3M’s surge capacity has remained relatively idle for the past two decades, aside from short-lived emergencies such as the Californian and Australian wildfires. When the virus broke out, they made full use of the capacity and delivered 1.1 billion respirators per year, which highlights the success of their surge capacity investment. 3M have earned their place as our top performers’ list by curating a 3M supply chain that helps secure and protect their supply even when unexpected demand occurs.
24. Bristol Myers Squibb
Coming in strongly at number 24 on a powerful list is Bristol Myers Squibb (BMS), who has a remarkable transformation success story. BMS focused on supplying patients with unmet health needs through innovation efforts around niche therapeutic areas. In 2007, driven by the vision of being the company at the intersection of pharmaceuticals and biotech, they transitioned into this area with effective supply chain management.
Company leaders have shared their view of the process and how their effective supply chain made the transition possible. One of Gartner’s success themes centers on strategic objectives and aligning supply chains towards a collective goal. Bristol Myers Squibb’s president stated that its best supply chain strategies focus on its broader business objectives. So when they realigned their business goals from a diversified pharmaceutical company to a specialty-care biopharmaceutical company, their supply chain strategy had to meet new goals.

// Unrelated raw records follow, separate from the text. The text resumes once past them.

Lemma evaluate_after_train_witness :
  let u := Sample.ready.1 in
  let w := Sample.ready.2 in
  let t := @train Sample.framework u w in
  let e := @evaluate Sample.framework (self_of t) (world_of t) in
  exists m args,
    model u = Some m /\
    outcome_of (@fit_arguments Sample.framework u w) = Ok args /\
    @Model_predict Sample.framework (Sample.trained m) (test_input u) =
      Ok (Sample.images 3 1 5) /\
    model (self_of e) = Some (Sample.trained m) /\
    outcome_of e = Ok VNone.
Proof.
  intros u w t e.
  destruct (model u) as [m|] eqn:Hm; [|vm_compute in Hm; discriminate Hm].
  destruct (outcome_of (@fit_arguments Sample.framework u w)) as [args|ex] eqn:Hargs;
    [|vm_compute in Hargs; discriminate Hargs].
  destruct (@evaluate_after_train Sample.framework u w m _ args _ _ (Sample.images 3 1 5)
              Hm Hargs eq_refl eq_refl) as [Hs _].
  exists m, args. do 3 (split; [reflexivity|]). split; [exact Hs|].
  subst e t. vm_compute. reflexivity.
Defined.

People, Processes, and Technology
Bristol Myers Squibb is well aware of the need to integrate the links that form their supply chain – the people, processes, and technology – to keep operations smooth. Linking these segments into the business strategy is the beginning, and then breaking down that objective into an integrated planning process is the key to their success. Translating the business plan into digestible information allows an organization to accurately forecast its production and create a manufacturing plan around these shorter-term goals.
A robust data management system is required to support this planning process, which is where the tech comes in. Integrating technology platforms that supported Bristol Myers Squibbs forecasts and manufacturing plans was key to their successful supply chain that powered their business goals.
Risk Assessments and Mitigation Plans
Forecasting is only an estimate, especially for new, innovative products, which is a focal point for Bristol Myers Squibbs. BMS acknowledged that their planning and forecasts are challenging and will always have unknowns and risks involved. As an industry leader, they’ve shown the world the benefit through planning, which for them, includes a business continuity program.
Their business continuity program outlines the contingency in their processes and how they can continue to operate when risks arise. They invest time and resources into an extensive risk assessment which makes way for a risk mitigation plan, where the power of agility and adaptability are born. Bristol Myers Squibb considers various risks associated with demand variabilities, such as product failures, compensation scenarios, and production disruptions from natural disasters.
From here, they plan their contingency within each risk, which might involve multiple source supplies, strategically storing inventory, or shortening recovery times. Bristol Myers Squibb hasn’t done anything too fancy to get where they are but rather taken a deep look into their supply chain to create a system so visible that they can just about power through any uncertainty.